* **Task objective**: Scan the listing below and copy every line holding "that".

* **Dataset**:
Lemma fixups_other (HS : HttpdSpec H) (r : hreq) :
  IS_H3_REQUEST r = false -> answered 0 r (snd (h3_hook_fixups r)).
Proof.
  intros Hh. unfold h3_hook_fixups. rewrite Hh. repeat case_match; try apply answered_refl.
  split; [|intros k Hk; cbn -[text]; by rewrite table_get_setn, Hk].
  eexists. unfold set_hr_written. cbn -[text]. rewrite app_nil_r. reflexivity.
Qed.

Lemma status_answers (r : hreq) :
  answered (if decide (for_status r) then 1 else 0) r (snd (h3_status_handler io r)).
Proof.
  unfold h3_status_handler, for_status. destruct (decide _) as [[-> ->]|Hn].
  - rewrite bool_decide_true by done. cbn [negb snd]. split; [|done].
    exists (hr_headers_out r). destruct r. cbn. by rewrite app_nil_r.
  - case_bool_decide; [|apply answered_refl]. destruct (hr_is_get r); [tauto|apply answered_refl].
Qed.

(** Every hook declines, but for the fixups and the status handler. *)
Lemma hooks_decline (r : hreq) h :
  IS_H3_REQUEST r = false -> h ∈ module_hooks ->
  declines h r \/ is_fixups h \/ (is_handler h /\ for_status r).
Proof.
  intros Hh Hin. unfold IS_H3_REQUEST in Hh.
  repeat (apply elem_of_cons in Hin as [->|Hin]); [..|by apply elem_of_nil in Hin]; cbn [declines fst];
    try (by left); try (left; unfold h3_hook_http_scheme, h3_hook_default_port, h3_hook_post_read_request, h3_hook_access_checker,
           h3_hook_http_create_request, h3_hook_ssl_conn_is_ssl, IS_H3_REQUEST; by rewrite Hh);
    [|by right; left; eexists].
  unfold h3_status_handler, for_status. case_bool_decide; [|by left]. destruct (hr_is_get r); [|by left].
  right. right. by split.
Qed.

Lemma run_hook_other (HS : HttpdSpec H) (r : hreq) h :
  IS_H3_REQUEST r = false -> h ∈ module_hooks -> answered (answers r [h]) r (run_hook r h).
Proof.
  intros Hh Hin. unfold IS_H3_REQUEST in Hh. unfold answers.
  repeat (apply elem_of_cons in Hin as [->|Hin]); [apply status_answers|..|by apply elem_of_nil in Hin];
    cbn [run_hook fst]; (rewrite filter_cons_False by (by intros []));
    (replace (if decide (for_status r) then _ else _) with O by (by case_decide));
    try apply answered_refl; try (by apply fixups_other);
    unfold h3_hook_http_create_request, h3_hook_post_read_request, IS_H3_REQUEST; rewrite Hh; apply answered_refl.
Qed.

Lemma answers_cons (r r1 : hreq) h run :
  (for_status r1 <-> for_status r) -> (answers r [h] + answers r1 run)%nat = answers r (h :: run).
Proof.
  intros Hf. unfold answers. destruct (decide (for_status r1)), (decide (for_status r)); try tauto.
  by rewrite <- length_app, <- filter_app.
Qed.

(** C38 (safety): whatever hooks of the module httpd runs on a request that did not come by
    HTTP/3, in any order and however often, the request is left as it was but for an
    [Alt-Svc] response header, unless it is a GET for the status page: then each run of
    the handler writes the page once, as JSON.  Each hook leaves the request to other
    modules, except the fixups, which set that header, and the status handler on a GET for
    its page. *)
Theorem other_requests_untouched (HS : HttpdSpec H) (r : hreq) (run : list hook) :
  IS_H3_REQUEST r = false -> Forall (fun h => h ∈ module_hooks) run ->
  let r' := foldl run_hook r run in
  answered (answers r run) r r'
  /\ forall h, h ∈ module_hooks -> declines h r' \/ is_fixups h \/ (is_handler h /\ for_status r).
Proof.
  intros Hh Hrun r'.
  assert (Hs : answered (answers r run) r r').
  { unfold r'. clear r'. revert r Hh. induction Hrun as [|h l Hin _ IH]; intros r Hh; simpl.
    { unfold answers. case_decide; apply answered_refl. }
    pose proof (run_hook_other HS r h Hh Hin) as H1.
    replace (answers r (h :: l)) with (answers r [h] + answers (run_hook r h) l)%nat.
    - eapply answered_trans; [exact H1|]. apply IH. by destruct H1 as [[t ->] _].
    - apply answers_cons. destruct H1 as [[t ->] _]. done. }
  split; [done|]. intros h Hin. destruct Hs as [[t Ht] _].
  assert (Hf : for_status r' -> for_status r) by (rewrite Ht; exact id).
  assert (Hi : IS_H3_REQUEST r' = false) by (rewrite Ht; exact Hh).
  destruct (hooks_decline r' h Hi Hin) as [?|[?|[? ?]]]; auto.
Qed.

(** The filters that a request of the module is given are registered, as what they are. *)
Lemma installed_filters_registered (r : hreq) name :
  name ∈ hr_filters (snd (h3_hook_http_create_request r)) -> name ∉ hr_filters r ->
  name ∈ (fr_name <$> snd (am_register_hooks http3_module)).
Proof.
  unfold h3_hook_http_create_request. case_match; [done|]. simpl.
  rewrite elem_of_app. intros [?|Hin] Hn; [done|]. set_solver.
Qed.

(** ** From the configuration file to a child *)

(** What a configuration file holds for the main server and for each virtual host: its
    addresses' ports and its directives. *)
Record server_block := ServerBlock { sb_addrs : list Z; sb_directives : list directive }.

(** httpd gives each server a configuration of the module and runs its directives on it;
    then each virtual host's is merged onto the main server's. *)
Definition read_block (b : server_block) : option server_rec :=
  c ← run_directives apr_cstr_atoi64 apr_cstr_atoui64 (sb_directives b) (am_create_server_config http3_module);
  Some (ServerRec (sb_addrs b) c).

Definition inherit (main vhost : server_rec) : server_rec :=
  ServerRec (sv_addrs vhost) (am_merge_server_config http3_module (sv_conf main) (sv_conf vhost)).

Definition read_config (main : server_block) (vhosts : list server_block) : option (list server_rec) :=
  m ← read_block main;
  vs ← mapM read_block vhosts;
  Some (m :: (inherit m <$> vs)).

Lemma read_block_wf b s : read_block b = Some s -> conf_wf (sv_conf s).
Proof.
  unfold read_block. destruct (run_directives _ _ _ _) as [c|] eqn:Er; [|done]. intros [= <-].
  eapply run_directives_wf; [apply create_wf|exact Er].
Qed.

Lemma read_config_wf main vhosts servers :
  read_config main vhosts = Some servers -> Forall (fun v => conf_wf (sv_conf v)) servers.
Proof.
  intros (m & Hm & (vs & Hvs & [= <-])%bind_Some)%bind_Some. apply read_block_wf in Hm.
  apply Forall_cons. split; [done|]. apply Forall_fmap.
  apply mapM_Some_1 in Hvs. clear -Hm Hvs. induction Hvs as [|b v bs vs Hb _ IH]; [by apply Forall_nil|].
  apply Forall_cons. split; [|done]. simpl. apply read_block_wf in Hb. by apply merge_wf.
Qed.

Lemma find_resolved pre vs post :
  Forall (fun v => has_cert_and_key (sv_conf v) = false) pre -> has_cert_and_key (sv_conf vs) = true ->
  find_h3_server (pre ++ ServerRec (sv_addrs vs) (resolve_defaults (sv_addrs vs) (sv_conf vs)) :: post)
  = Some (resolve_defaults (sv_addrs vs) (sv_conf vs)).
Proof.
  intros Hpre Hvs. induction Hpre as [|v l Hv _ IH]; cbn [find_h3_server app]; [|by rewrite Hv].
  unfold has_cert_and_key in *. simpl. by rewrite Hvs.
Qed.

Lemma post_config_first readable pre vs post cert key :
  Forall (fun v => has_cert_and_key (sv_conf v) = false) pre ->
  h3_cert_path (sv_conf vs) = Some cert -> h3_key_path (sv_conf vs) = Some key ->
  h3_post_config false readable (pre ++ vs :: post)
  = (if readable cert && readable key then OK else HTTP_INTERNAL_SERVER_ERROR,
     pre ++ ServerRec (sv_addrs vs) (resolve_defaults (sv_addrs vs) (sv_conf vs)) :: post).
Proof.
  intros Hpre Hc Hk. unfold h3_post_config.
  rewrite resolve_listener_split by (done || (apply has_cert_and_key_spec; eauto)).
  simpl. rewrite Hc, Hk. by destruct (readable cert), (readable key).
Qed.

* **Result below**:
(** C38 (safety): whatever hooks of the module httpd runs on a request that did not come by
    modules, except the fixups, which set that header, and the status handler on a GET for
(** The filters that a request of the module is given are registered, as what they are. *)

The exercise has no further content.